### About this exercise
Set down, word for word, the stretch of lines from the one containing "(** X7: two" to the end of the records below.
Top of Input for this task
Lemma updateStyleStep_styleAttribute (e : Element) (baseline : option CSSStyleDeclaration)
    (clone : ClonedElement) (i : nat) :
  cstyleAttribute (updateStyleStep e baseline clone i) = cstyleAttribute clone \/
  cstyleAttribute (updateStyleStep e baseline clone i) = SerializedStyle.
Proof.
  unfold updateStyleStep.
  destruct (negb (Js.truthy _)); [now left |].
  destruct (isRetained _ _ _ _); [| now left].
  unfold setStyleProperty.
  destruct (cstyle clone); [destruct (isCustomProperty _) |]; auto.
Qed.

Lemma updateStyle_styleAttribute (clone : ClonedElement) (e : Element)
    (cache : gmap StyleKey CSSStyleDeclaration) :
  cstyleAttribute (fst (updateStyle clone e cache)) = cstyleAttribute clone \/
  cstyleAttribute (fst (updateStyle clone e cache)) = SerializedStyle.
Proof.
  rewrite StyleFacts.updateStyle_fst.
  generalize (seq 0 (numberProperties e)). intros indices.
  revert clone; induction indices as [|i indices IH]; intros clone; cbn [fold_left].
  - now left.
  - destruct (IH (updateStyleStep e (fst (getDefaultStyle e cache)) clone i)) as [H | H];
      [| now right].
    rewrite H. apply updateStyleStep_styleAttribute.
Qed.

(** X3: an element that is neither ignored nor an image is cloned
    shallowly: the clone has the tag of the live element and its
    attributes other than style, and at most as many children.  When the
    tag is one of the never-styled ones the clone keeps the style
    attribute and the declarations of the live element; otherwise its
    style attribute is the authored one or, once a declaration has been
    written, the serialization of the declarations. *)
Theorem element_clone_keeps_tag_and_attributes
    (sib : Siblings) (e : Element) (childNodes : list Node)
    (cache : gmap StyleKey CSSStyleDeclaration) :
  Js.toUpperCase (tagName e) ∉ ignoreTags ->
  hasTagName (Elem e childNodes) "img" = false ->
  exists clone kids,
    fst (deepCloneWithStyles sib (Elem e childNodes) cache) = Some (CElem clone kids) /\
    ctagName clone = tagName e /\
    cattributes clone = delete "style" (attributes e) /\
    (List.length kids <= List.length childNodes)%nat /\
    (Js.toUpperCase (tagName e) ∈ noStyleTags ->
     cstyle clone = style e /\ cstyleAttribute clone = authoredStyle e) /\
    (cstyleAttribute clone = authoredStyle e \/ cstyleAttribute clone = SerializedStyle).
Proof.
  intros Hign Himg. rewrite deepClone_elem, isIgnored_elem, Himg.
  rewrite bool_decide_eq_false_2 by exact Hign.
  assert (Forall (fun k => forall sib cache,
                    cache ⊆ snd (deepCloneWithStyles sib k cache) /\
                    (forall c, fst (deepCloneWithStyles sib k cache) = Some c ->
                               noIgnoredTag c = true)) childNodes) as Hall.
  { apply Forall_forall. intros k _. apply deepClone_invariant. }
  unfold isComputeStyle. cbn [nodeTagName isElement andb].
  destruct (bool_decide (Js.toUpperCase (tagName e) ∈ noStyleTags)) eqn:Hno; cbn [negb].
  - destruct (appendChildrenOf_invariant childNodes Hall None [] cache eq_refl)
      as (_ & _ & Hlen).
    destruct (appendChildrenOf None childNodes [] cache) as [kids cache2].
    exists (cloneElement e), kids. cbn [fst] in *.
    repeat split; try assumption. now left.
  - destruct (updateStyle_keeps (cloneElement e) e cache) as (Ht & Ha & _).
    pose proof (updateStyle_styleAttribute (cloneElement e) e cache) as Hstyle.
    destruct (updateStyle (cloneElement e) e cache) as [clone cache1]. cbn [fst] in *.
    destruct (appendChildrenOf_invariant childNodes Hall None [] cache1 eq_refl)
      as (_ & _ & Hlen).
    destruct (appendChildrenOf None childNodes [] cache1) as [kids cache2].
    exists clone, kids. cbn [fst] in *.
    split; [reflexivity |]. split; [exact Ht |]. split; [exact Ha |].
    split; [exact Hlen |]. split; [| exact Hstyle].
    intros Hin. apply bool_decide_eq_false in Hno. contradiction.
Qed.

Lemma element_clone_keeps_tag_and_attributes_witness :
  exists clone kids,
    fst (deepCloneWithStyles noSiblings (Elem divInline [Text "x"])
           {[ styleKey divInline := computed divBlue ]}) = Some (CElem clone kids) /\
    ctagName clone = "DIV" /\
    cattributes clone = delete "style" (attributes divInline) /\
    (List.length kids <= 1)%nat /\
    (Js.toUpperCase "DIV" ∈ noStyleTags ->
     cstyle clone = Some {[ "color" := "red" ]} /\
     cstyleAttribute clone = AuthoredStyle "color:red") /\
    (cstyleAttribute clone = AuthoredStyle "color:red" \/
     cstyleAttribute clone = SerializedStyle).
Proof.
  apply (element_clone_keeps_tag_and_attributes noSiblings divInline [Text "x"]
           {[ styleKey divInline := computed divBlue ]}).
  - vm_compute. intros H. discriminate H.
  - reflexivity.
Defined.

(** The clone of an element that names a property in its style
    attribute: the declaration is overwritten with the computed value
    and the style attribute becomes the serialization of the block. *)
Example styled_clone_serializes_its_declarations :
  fst (deepCloneWithStyles noSiblings (Elem divInline []) ∅) =
    Some (CElem (mkCloned "DIV" ∅ SerializedStyle
                   (Some {[ "color" := "rgb(255, 0, 0)" ]}) ∅ None) []).
Proof. vm_compute. reflexivity. Qed.

(** X4: the default-style cache only grows while a tree is cloned: an
    entry it holds before is there, unchanged, after. *)
Theorem clone_only_extends_cache
    (sib : Siblings) (n : Node) (cache : gmap StyleKey CSSStyleDeclaration)
    (key : StyleKey) (d : CSSStyleDeclaration) :
  cache !! key = Some d ->
  snd (deepCloneWithStyles sib n cache) !! key = Some d.
Proof.
  intros Hin. destruct (deepClone_invariant n sib cache) as [Hsub _].
  now apply (lookup_weaken cache).
Qed.

Lemma clone_only_extends_cache_witness :
  snd (deepCloneWithStyles noSiblings mixedBody
         {[ styleKey divRed := computed divBlue ]}) !! styleKey divRed
    = Some (computed divBlue).
Proof.
  apply (clone_only_extends_cache noSiblings mixedBody
           {[ styleKey divRed := computed divBlue ]}).
  apply lookup_singleton_eq.
Defined.

End TreeFacts.

(** ** Shapes, inline styles and tag names *)

Module ShapeFacts.
Import Dom Browser Snapshot Spec Examples.

Lemma append_assoc (a b c : string) : (a ++ b) ++ c = a ++ b ++ c.
Proof.
  induction a as [|ch a IH]; [reflexivity |].
  change (String ch ((a ++ b) ++ c) = String ch (a ++ b ++ c)). now rewrite IH.
Qed.

Lemma occursIn_trans (a b c : string) :
  occursIn a b -> occursIn b c -> occursIn a c.
Proof.
  intros (pre & post & ->) (pre' & post' & ->).
  exists (pre' ++ pre), (post ++ post').
  now rewrite !append_assoc.
Qed.

Lemma isInlineStyle_true (e : Element) (name : string) :
  isInlineStyle e name = true <->
  exists text, getAttribute e "style" = Some text /\ text <> "" /\ occursIn name text.
Proof.
  unfold isInlineStyle.
  destruct (getAttribute e "style") as [text|]; cbn [Js.truthyOpt Js.toStringOpt].
  - destruct (Js.truthy text) eqn:Ht; cbn [negb].
    + rewrite negb_true_iff, Z.eqb_neq, JsFacts.indexOf_found.
      apply JsFacts.truthy_true in Ht. split.
      * intros H. now exists text.
      * now intros (t & [= <-] & _ & H).
    + apply JsFacts.truthy_false in Ht. split; [discriminate |].
      intros (t & [= <-] & Hne & _). contradiction.
  - split; [discriminate | now intros (t & [=] & _)].
Qed.

(** X5: the test for an inline style answers false when the element has
    no style attribute or an empty one, and is a test on substrings:
    once it holds for a name it holds for every name that occurs inside
    that name. *)
Theorem isInlineStyle_is_a_substring_test (e : Element) (name inner : string) :
  (Js.truthyOpt (getAttribute e "style") = false -> isInlineStyle e name = false) /\
  (isInlineStyle e name = true -> occursIn inner name -> isInlineStyle e inner = true).
Proof.
  split.
  - intros Hattr. unfold isInlineStyle. now rewrite Hattr.
  - intros Hname Hinner. apply isInlineStyle_true in Hname as (text & Hattr & Hne & Hocc).
    apply isInlineStyle_true. exists text. repeat split; try assumption.
    now apply (occursIn_trans inner name text).
Qed.

Lemma isInlineStyle_is_a_substring_test_witness :
  isInlineStyle divRed "color" = false /\
  isInlineStyle divBackground "color" = true.
Proof.
  split.
  - apply (isInlineStyle_is_a_substring_test divRed "color" "color"). reflexivity.
  - apply (isInlineStyle_is_a_substring_test divBackground "background-color" "color").
    + reflexivity.
    + now exists "background-", "".
Defined.

Lemma updateStyle_loop_fixed (e : Element) (baseline : option CSSStyleDeclaration)
    (indices : list nat) (clone : ClonedElement) :
  (forall i, updateStyleStep e baseline clone i = clone) ->
  fold_left (updateStyleStep e baseline) indices clone = clone.
Proof.
  intros Hstep. induction indices as [|i indices IH]; cbn [fold_left]; [reflexivity |].
  now rewrite Hstep.
Qed.

(** X6: the first element of a shape met during a build is compared
    with its own computed style: when the cache has no entry for its key
    and it has no style attribute (or an empty one), its clone gets no
    style at all, and the element's computed style becomes the baseline
    of the shape. *)
Theorem first_element_of_a_shape_gets_no_style
    (clone : ClonedElement) (e : Element) (cache : gmap StyleKey CSSStyleDeclaration) :
  cache !! styleKey e = None ->
  Js.truthyOpt (getAttribute e "style") = false ->
  updateStyle clone e cache = (clone, <[styleKey e := getComputedStyle e]> cache).
Proof.
  intros Hmiss Hattr. unfold updateStyle.
  rewrite (StyleFacts.getDefaultStyle_miss e cache Hmiss). cbn [hasStyle negb].
  rewrite updateStyle_loop_fixed; [reflexivity |].
  intros i. unfold updateStyleStep.
  destruct (negb (Js.truthy _)); [reflexivity |].
  unfold isRetained, isDefaultStyle, getPropertyValue, isInlineStyle.
  now rewrite String.eqb_refl, Hattr.
Qed.

Lemma first_element_of_a_shape_gets_no_style_witness :
  updateStyle (cloneElement divRed) divRed ∅
    = (cloneElement divRed, {[ styleKey divRed := computed divRed ]}).
Proof.
  apply (first_element_of_a_shape_gets_no_style (cloneElement divRed) divRed ∅);
    reflexivity.
Defined.

(** *** Keys *)

Lemma split_not_nil (sep : ascii) (s : string) : Js.split sep s <> [].
Proof.
  destruct s as [|c s]; cbn [Js.split]; [discriminate |].
  destruct (Ascii.eqb c sep); [discriminate |].
  destruct (Js.split sep s); discriminate.
Qed.

(** Joining what a split gave returns the string that was split. *)
Lemma join_split (sep : ascii) (s : string) :
  Js.join (String sep "") (Js.split sep s) = s.
Proof.
  induction s as [|c s IH]; cbn [Js.split]; [reflexivity |].
  pose proof (split_not_nil sep s) as Hne.
  destruct (Ascii.eqb_spec c sep) as [->|Hc].
  - destruct (Js.split sep s) as [|w ws] eqn:Hs; [contradiction |].
    cbn [Js.join]. cbn. now rewrite <- IH.
  - destruct (Js.split sep s) as [|w ws] eqn:Hs; [contradiction |].
    destruct ws as [|w' ws]; cbn [Js.join] in *; cbn; now rewrite <- IH.
Qed.

Lemma styleKey_classes (e : Element) :
  styleKey e =
    (tagName e, getAttribute e "id",
     match effectiveClass e with
     | Some text => [Js.split " " text]
     | None => []
     end).
Proof.
  unfold styleKey, effectiveClass.
  destruct (getAttribute e "class") as [text|]; [| reflexivity].
  cbn [Js.truthyOpt Js.toStringOpt]. now destruct (Js.truthy text).
Qed.

(** X7: two elements have the same style key exactly when they have the
    same tag name, the same id attribute and the same class attribute
    text, an absent class attribute counting as an empty one: the class
    names are compared in the order they are written. *)
Theorem styleKey_compares_class_text (e1 e2 : Element) :
  styleKey e1 = styleKey e2 <->
  tagName e1 = tagName e2 /\
  getAttribute e1 "id" = getAttribute e2 "id" /\
  effectiveClass e1 = effectiveClass e2.
Proof.
  rewrite !styleKey_classes. split.
  - intros [= Htag Hid Hclass]. repeat split; try assumption.
    destruct (effectiveClass e1) as [t1|], (effectiveClass e2) as [t2|];
      try discriminate; [| reflexivity].
    injection Hclass as Hsplit.
    now rewrite <- (join_split " " t1), <- (join_split " " t2), Hsplit.
  - now intros (-> & -> & ->).
Qed.

(** *** Letter case of tag names *)

Lemma upper_is_iff_lower_is (t upper lower : string) :
  Js.isAscii t = true ->
  Js.mapChars Js.lowerChar upper = lower -> Js.mapChars Js.upperChar lower = upper ->
  (Js.toUpperCase t = upper <-> Js.toLowerCase t = lower).
Proof.
  intros Ht Hl Hu.
  rewrite (JsFacts.toUpperCase_ascii t Ht), (JsFacts.toLowerCase_ascii t Ht).
  split; intros H.
  - now rewrite <- JsFacts.mapChars_lower_upper, H.
  - now rewrite <- JsFacts.mapChars_upper_lower, H.
Qed.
Bottom of Input for this task
### Answer for the task
(** X7: two elements have the same style key exactly when they have the
    same tag name, the same id attribute and the same class attribute
    text, an absent class attribute counting as an empty one: the class
    names are compared in the order they are written. *)
Theorem styleKey_compares_class_text (e1 e2 : Element) :
  styleKey e1 = styleKey e2 <->
  tagName e1 = tagName e2 /\
  getAttribute e1 "id" = getAttribute e2 "id" /\
  effectiveClass e1 = effectiveClass e2.
Proof.
  rewrite !styleKey_classes. split.
  - intros [= Htag Hid Hclass]. repeat split; try assumption.
    destruct (effectiveClass e1) as [t1|], (effectiveClass e2) as [t2|];
      try discriminate; [| reflexivity].
    injection Hclass as Hsplit.
    now rewrite <- (join_split " " t1), <- (join_split " " t2), Hsplit.
  - now intros (-> & -> & ->).
Qed.

(** *** Letter case of tag names *)

Lemma upper_is_iff_lower_is (t upper lower : string) :
  Js.isAscii t = true ->
  Js.mapChars Js.lowerChar upper = lower -> Js.mapChars Js.upperChar lower = upper ->
  (Js.toUpperCase t = upper <-> Js.toLowerCase t = lower).
Proof.
  intros Ht Hl Hu.
  rewrite (JsFacts.toUpperCase_ascii t Ht), (JsFacts.toLowerCase_ascii t Ht).
  split; intros H.
  - now rewrite <- JsFacts.mapChars_lower_upper, H.
  - now rewrite <- JsFacts.mapChars_upper_lower, H.
Qed.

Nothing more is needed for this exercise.